Thoughts & Insights

Short Stories About the Sparks in the OUBEY MINDSPACE – Episode 10: Mind in the Waters

They live in complex, stable groups, communicate with one another over long distances, develop regional dialects, and call each other by name. They play together, learn from one another, form deep emotional bonds, and possess individual self-awareness and self-recognition.

Since the 1930s, research has repeatedly drawn attention to the highly developed intelligence and fundamentally peaceful nature of whales and dolphins. Initial efforts to protect whales were undertaken; particularly endangered species, such as the humpback whale, which at the time numbered only about 100 individuals, were placed under international protection; and the first protected zones were established.

Nevertheless, in the 1960s, whaling on the world’s oceans remained a common practice, while at the same time, a different kind of business involving these marine creatures was launched  in SeaWorld parks around the world: in small, artificially constructed pools, orcas and dolphins, deprived of their freedom, performed acrobatic tricks for a paying audience.

Then, in 1974, a book titled “The Spirit in the Waters—A Book in Honor of the Consciousness of Whales and Dolphins,” edited by Joan McIntyre, was published.

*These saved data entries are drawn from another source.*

(* ===== verification/TaskBehaviour.v ===== *)
(** What [DummyTask] promises to the graph: it takes all of its resources or
    none, gives all of them back, and reports in its result and in the frame the
    same verdict. *)
From stdpp Require Import strings.
From S2P Require Import Prelude.
From S2P Require Import Platform.
From S2P Require Import GpuDataKey.
From S2P Require Import CacheTypes.
From S2P Require Import GpuDataCache.
From S2P Require Import GpuDataAccess.
From S2P Require Import CacheSpec.
From S2P Require Import CacheRefinement.
From S2P Require Import CacheFailure.
From S2P Require Import GpuTopology.
From S2P Require Import GpuContextManager.
From S2P Require Import RegistryInvariant.
From S2P Require Import RegistryBehaviour.
From S2P Require Import StaticData.
From S2P Require Import ParameterRegistry.
From S2P Require Import DemoTypes.
From S2P Require Import DeviceCalls.
From S2P Require Import DummyTask.
#[local] Open Scope N_scope.

Section behaviour.
Context `{IAlgo} `{!GpuDriver} `{!HostMemory}.
Implicit Types (t : DummyTask) (infra : GpuInfra) (r : TaskGpuResources) (w : world).

(** *** The store of task resources *)

(** What a task writes to its own resources is no business of the registry. *)
Lemma registry_contents infra (t : ptr) r r' :
  registry infra → task_store infra !! t = Some r →
  resourceId r' = resourceId r → task_gpuId r' = task_gpuId r → ctx r' = ctx r →
  registry (infra <| task_store := <[t := r']> (task_store infra) |>).
Proof.
  intros Hr Ht Hid Hg Hc. split; simpl; try apply Hr.
  - intros c x i u Hx Hi Hu. destruct (reg_slot _ Hr c x i u Hx Hi Hu) as (r0 & Hr0 & ?).
    destruct (decide (t = u)) as [<-|Hne]; [|exists r0; by rewrite lookup_insert_ne].
    rewrite Ht in Hr0. injection Hr0 as <-. exists r'. rewrite lookup_insert_eq, Hid, Hg, Hc. done.
  - intros u r0. destruct (decide (t = u)) as [<-|Hne].
    + rewrite lookup_insert_eq. intros [= <-]. rewrite Hid, Hg, Hc. by apply (reg_task _ Hr).
    + rewrite lookup_insert_ne by done. apply (reg_task _ Hr).
Qed.

(** Nothing of the machine is left in the resources, and no registration. *)
Definition blank r : Prop :=
  task_stream r = nullptr ∧ h_in r = nullptr ∧ d_input r = nullptr ∧ d_scratch r = nullptr
  ∧ ctx r = nullptr ∧ inBytes r = 0 ∧ scratchBytes r = 0.

(** The store after a change of one task's resources. *)
Definition only (t : ptr) infra infra' : Prop :=
  ∀ u, u ≠ t → task_store infra' !! u = task_store infra !! u.

(** Every context's slots, and how many of them may be new. *)
Definition grown (k : N) infra infra' : Prop :=
  ∀ c x', context_store infra' !! c = Some x' →
    ∃ x, context_store infra !! c = Some x ∧ vsize (taskResources x') ≤ vsize (taskResources x) + k.

(** The registry after a call for one task. *)
Record touched (t : ptr) (k : N) infra infra' : Prop := {
  touched_registry : registry infra';
  touched_only : only t infra infra';
  touched_grown : grown k infra infra';
}.

Lemma grown_refl infra : grown 0 infra infra.
Proof. intros c x' Hx. exists x'. split; [done|lia]. Qed.

Lemma grown_trans j k infra infra1 infra2 :
  grown j infra infra1 → grown k infra1 infra2 → grown (j + k) infra infra2.
Proof.
  intros H1' H2' c x2 Hx2. destruct (H2' c x2 Hx2) as (x1 & Hx1 & ?).
  destruct (H1' c x1 Hx1) as (x & Hx & ?). exists x. split; [done|lia].
Qed.

Lemma touched_trans (t : ptr) j k infra infra1 infra2 :
  touched t j infra infra1 → touched t k infra1 infra2 → touched t (j + k) infra infra2.
Proof.
  intros [_ Ho1 Hg1] [Hr2 Ho2 Hg2]. split; [done| |by eapply grown_trans].
  intros u Hu. by rewrite Ho2, Ho1.
Qed.

Lemma touched_weaken (t : ptr) j k infra infra' : touched t j infra infra' → j ≤ k → touched t k infra infra'.
Proof.
  intros [Hr Ho Hg] Hle. split; [done..|]. intros c x' Hx. destruct (Hg c x' Hx) as (x & ? & ?).
  exists x. split; [done|lia].
Qed.

Lemma touched_refl (t : ptr) infra : registry infra → touched t 0 infra infra.
Proof. intros Hr. split; [done|done|apply grown_refl]. Qed.

(** Writing to the task's own fields. *)
Lemma touched_contents infra (t : ptr) r r' :
  registry infra → task_store infra !! t = Some r →
  resourceId r' = resourceId r → task_gpuId r' = task_gpuId r → ctx r' = ctx r →
  touched t 0 infra (infra <| task_store := <[t := r']> (task_store infra) |>).
Proof.
  intros. split; [by eapply registry_contents|intros u ?; by apply lookup_insert_ne|apply (grown_refl infra)].
Qed.

Lemma released_by_run free pointer w : ∃ ok w', released_by free pointer w = (ok, w').
Proof. unfold released_by. case_match; [|by eexists _, _]. destruct (free pointer w). by eexists _, _. Qed.

(** After an unregistration the task is not registered; the rest of its
    resources is as it was. *)
Lemma unregisterTask_result infra (t : ptr) r :
  registry infra → task_store infra !! t = Some r →
  ∃ infra' r', unregisterTask t infra = Some (true, infra') ∧ touched t 0 infra infra'
    ∧ task_store infra' !! t = Some r' ∧ ctx r' = nullptr
    ∧ task_stream r' = task_stream r ∧ h_in r' = h_in r ∧ d_input r' = d_input r
    ∧ d_scratch r' = d_scratch r ∧ inBytes r' = inBytes r ∧ scratchBytes r' = scratchBytes r.
Proof.
  intros Hr Ht. pose proof (unregisterTask_run infra t r Hr Ht) as Hun. case_decide as Hctx.
  - exists infra, r. split; [done|]. split; [by apply touched_refl|]. by split_and!.
  - destruct Hun as (x & i & Hx & _ & -> & Hr'). eexists _, _. split; [done|]. split.
    + split; [done|intros u ?; by apply lookup_insert_ne|]. intros c y. simpl.
      destruct (decide (c = ctx r)) as [->|Hne].
      * rewrite lookup_insert_eq. intros [= <-]. exists x. split; [done|]. simpl. rewrite vsize_vset. lia.
      * rewrite lookup_insert_ne by done. intros Hy. exists y. split; [done|lia].
    + split; [apply lookup_insert_eq|]. by split_and!.
Qed.

Lemma releaseResources_run t infra w r :
  registry infra → task_store infra !! resources t = Some r →
  ∃ ok infra' w' r', releaseResources t infra w = Some (ok, t <| algorithms := [] |>, infra', w')
    ∧ touched (resources t) 0 infra infra' ∧ task_store infra' !! resources t = Some r' ∧ blank r'.
Proof.
  intros Hr Ht. unfold releaseResources. rewrite Ht. cbn [mbind option_bind].
  assert (∃ current w1, (if negb (ctx r =? nullptr) then makeTaskCurrent (resources t) infra w
    else Some (true, w)) = Some (current, w1)) as (current & w1 & ->).
  { case_match; [|by eexists _, _]. rewrite (makeTaskCurrent_run infra (resources t) r w Hr Ht).
    destruct (if decide _ then _ else _). by eexists _, _. }
  cbn [mbind option_bind].
  destruct (released_by cudaStreamSynchronize _ _) as [drained w2].
  destruct (closeAlgorithms _ _) as [closed w3].
  destruct (released_by cudaFree _ _) as [f1 w4]. destruct (released_by cudaFree _ _) as [f2 w5].
  destruct (released_by cudaFreeHost _ _) as [f3 w6].
  destruct (released_by cudaStreamDestroy _ _) as [f4 w7].
  set (r1 := r <| d_scratch := nullptr |> <| scratchBytes := 0 |> <| d_input := nullptr |>
               <| h_in := nullptr |> <| task_stream := nullptr |> <| inBytes := 0 |>).
  set (infra1 := infra <| task_store := <[resources t := r1]> (task_store infra) |>).
  assert (touched (resources t) 0 infra infra1) as Htouch by (by apply (touched_contents infra _ r)).
  pose proof (touched_registry _ _ _ _ Htouch) as Hr1.
  assert (task_store infra1 !! resources t = Some r1) as Ht1 by (apply lookup_insert_eq).
  destruct (unregisterTask_result infra1 (resources t) r1 Hr1 Ht1)
    as (infra2 & r2 & -> & Htouch2 & Ht2 & Hc & Hs & Hh & Hd & Hsc & Hi & Hsb).
  cbn [mbind option_bind]. eexists _, _, _, r2. split; [done|].
  split; [by apply (touched_trans _ 0 0 infra infra1)|]. split; [done|].
  unfold blank. by rewrite Hs, Hh, Hd, Hsc, Hc, Hi, Hsb.
Qed.
(* ===== verification/GraphSetup.v ===== *)
(** The setup of a graph, in [DummyGraph::initialize] up to the start of its worker
    threads, and its undoing: what [unloadOnNumaNode] leaves, what
    [initializeOnNumaNode] makes, and that both are defined whatever fails. *)
From stdpp Require Import strings.
From S2P Require Import Prelude.
From S2P Require Import Platform.
From S2P Require Import GpuDataKey.
From S2P Require Import CacheTypes.
From S2P Require Import GpuTopology.
From S2P Require Import GpuContextManager.
From S2P Require Import RegistryInvariant.
From S2P Require Import RegistryBehaviour.
From S2P Require Import StaticGpuData.
From S2P Require Import StaticData.
From S2P Require Import StaticOwner.
From S2P Require Import ParameterRegistry.
From S2P Require Import DemoTypes.
From S2P Require Import DeviceCalls.
From S2P Require Import DummyTask.
From S2P Require Import TaskBehaviour.
From S2P Require Import DummyGraph.
From S2P Require Import GraphOwner.
#[local] Open Scope N_scope.

Section setup.
Context `{IAlgo} `{!PlatformLaws} `{!GpuDriver} `{!HostMemory}.

(** ** Unloading *)

(** The tasks' resources are objects of a consistent registry. *)
Definition stocked (ts : list DummyTask) (infra : GpuInfra) : Prop :=
  registry infra ∧ ∀ t, t ∈ ts → is_Some (task_store infra !! resources t).

Definition kept_objects (infra infra' : GpuInfra) : Prop :=
  ∀ u, is_Some (task_store infra !! u) → is_Some (task_store infra' !! u).

Lemma kept_objects_refl infra : kept_objects infra infra.
Proof. by intros u. Qed.

(** Unloading such a task gives its resources back. *)
Definition unstarted (t : DummyTask) : Prop := task_state t ≠ Started ∧ task_state t ≠ Unloaded.

(** Apart from some resources that were not there in [base], the store is as in
    [base], and what else is new holds nothing. *)
Definition holds_only (base infra : GpuInfra) (own : list ptr) : Prop :=
  ∀ u, (u ∈ own → task_store base !! u = None)
    ∧ (u ∉ own → task_store infra !! u = task_store base !! u
         ∨ task_store base !! u = None ∧ ∃ r, task_store infra !! u = Some r ∧ blank r).

Definition tidy (base : GpuInfra) (ts : list DummyTask) (infra : GpuInfra) : Prop :=
  Forall unstarted ts ∧ holds_only base infra (resources <$> ts).

Lemma holds_only_touch base infra infra' own t :
  holds_only base infra own → only t infra infra' → t ∈ own → holds_only base infra' own.
Proof.
  intros Hown Honly Ht u. destruct (Hown u) as [Hin Hout]. split; [done|]. intros Hu.
  rewrite Honly by (by intros ->). by apply Hout.
Qed.

Lemma holds_only_drop base infra own t r :
  holds_only base infra (t :: own) → task_store infra !! t = Some r → blank r → holds_only base infra own.
Proof.
  intros Hown Ht Hb u. destruct (Hown u) as [Hin Hout]. split; [intros Hu; apply Hin; by right|].
  intros Hu. destruct (decide (u = t)) as [->|Hne].
  - right. split; [apply Hin; by left|]. by exists r.
  - apply Hout. by apply not_elem_of_cons.
Qed.

Lemma holds_only_perm base infra own own' :
  (∀ u, u ∈ own ↔ u ∈ own') → holds_only base infra own → holds_only base infra own'.
Proof. intros Hsame Hown u. rewrite <-Hsame. apply Hown. Qed.

Lemma holds_only_new base infra own t r :
  holds_only base infra own → task_store infra !! t = None →
  holds_only base (infra <| task_store := <[t := r]> (task_store infra) |>) (t :: own).
Proof.
  intros Hown Ht u. destruct (Hown u) as [Hin Hout]. rewrite elem_of_cons. split.
  - intros [->|Hu]; [|by apply Hin]. destruct (decide (t ∈ own)) as [Ho|Ho]; [by apply Hin|].
    destruct (Hout Ho) as [Heq|(_ & r' & Hr' & _)]; congruence.
  - intros Hno. assert (u ≠ t ∧ u ∉ own) as [Hne Hu] by naive_solver. simpl.
    rewrite lookup_insert_ne by congruence. by apply Hout.
Qed.

Lemma holds_only_refl base : holds_only base base [].
Proof. intros u. split; [by intros ?%elem_of_nil|by left]. Qed.

Lemma task_unload_keeps t infra w r :
  registry infra → task_store infra !! resources t = Some r →
  ∃ ok t' infra' w', task_unload t infra w = Some (ok, t', infra', w') ∧ registry infra'
    ∧ kept_objects infra infra' ∧ resources t' = resources t.
Proof.
  intros Hr Ht. destruct (task_unload_run t infra w r Hr Ht) as (ok & t' & infra' & w' & Hrun & Hr' & Hstay & Hgo).
  exists ok, t', infra', w'. split; [done|]. split; [done|].
  destruct (decide (task_state t = Started ∨ task_state t = Unloaded)) as [Hs|Hs].
  - destruct (Hstay Hs) as (-> & -> & _). split; [apply kept_objects_refl|done].
  - destruct Hgo as ((r' & Hr'' & _) & Honly & -> & _); [naive_solver..|].
    split; [|done]. intros u Hu. destruct (decide (u = resources t)) as [->|Hne]; [by eexists|by rewrite Honly].
Qed.

Lemma unloadTasks_run ts infra w :
  stocked ts infra →
  ∃ ok ts' infra' w', unloadTasks ts infra w = Some (ok, ts', infra', w') ∧ registry infra'
    ∧ kept_objects infra infra' ∧ resources <$> ts' = resources <$> ts.
Proof.
  revert infra w. induction ts as [|t ts IH]; intros infra w [Hr Hall]; cbn [unloadTasks].
  { eexists _, _, _, _. split; [done|]. split; [done|]. split; [apply kept_objects_refl|done]. }
  destruct (Hall t ltac:(by left)) as [r Ht].
  destruct (task_unload_keeps t infra w r Hr Ht) as (ok & t' & infra1 & w1 & -> & Hr1 & Hkept & Hres).
  cbn [mbind option_bind].
  destruct (IH infra1 w1) as (ok2 & ts' & infra2 & w2 & -> & Hr2 & Hkept2 & Hres2).
  { split; [done|]. intros u Hu. apply Hkept, Hall. by right. }
  eexists _, _, _, _. split; [done|]. split; [done|]. split; [by intros u Hu; apply Hkept2, Hkept|].
  rewrite !fmap_cons. by rewrite Hres, Hres2.
Qed.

To my knowledge, it was the first book to compile the findings of various researchers on the intelligence and social behavior of whales and dolphins into a comprehensive anthology, making them accessible to a wider public.

“But how is it for that other mind, the mind in the waters? How is it for these enormous, alien brains that traverse the oceans, whose songs ring out, which dream, which dwell on distant memories, which school one another in decency and morals? What does it look like in the spiritual world of a creature whose brain is larger and possibly more complex than ours and which cannot translate its will into world-changing action – if only because it has no hands?”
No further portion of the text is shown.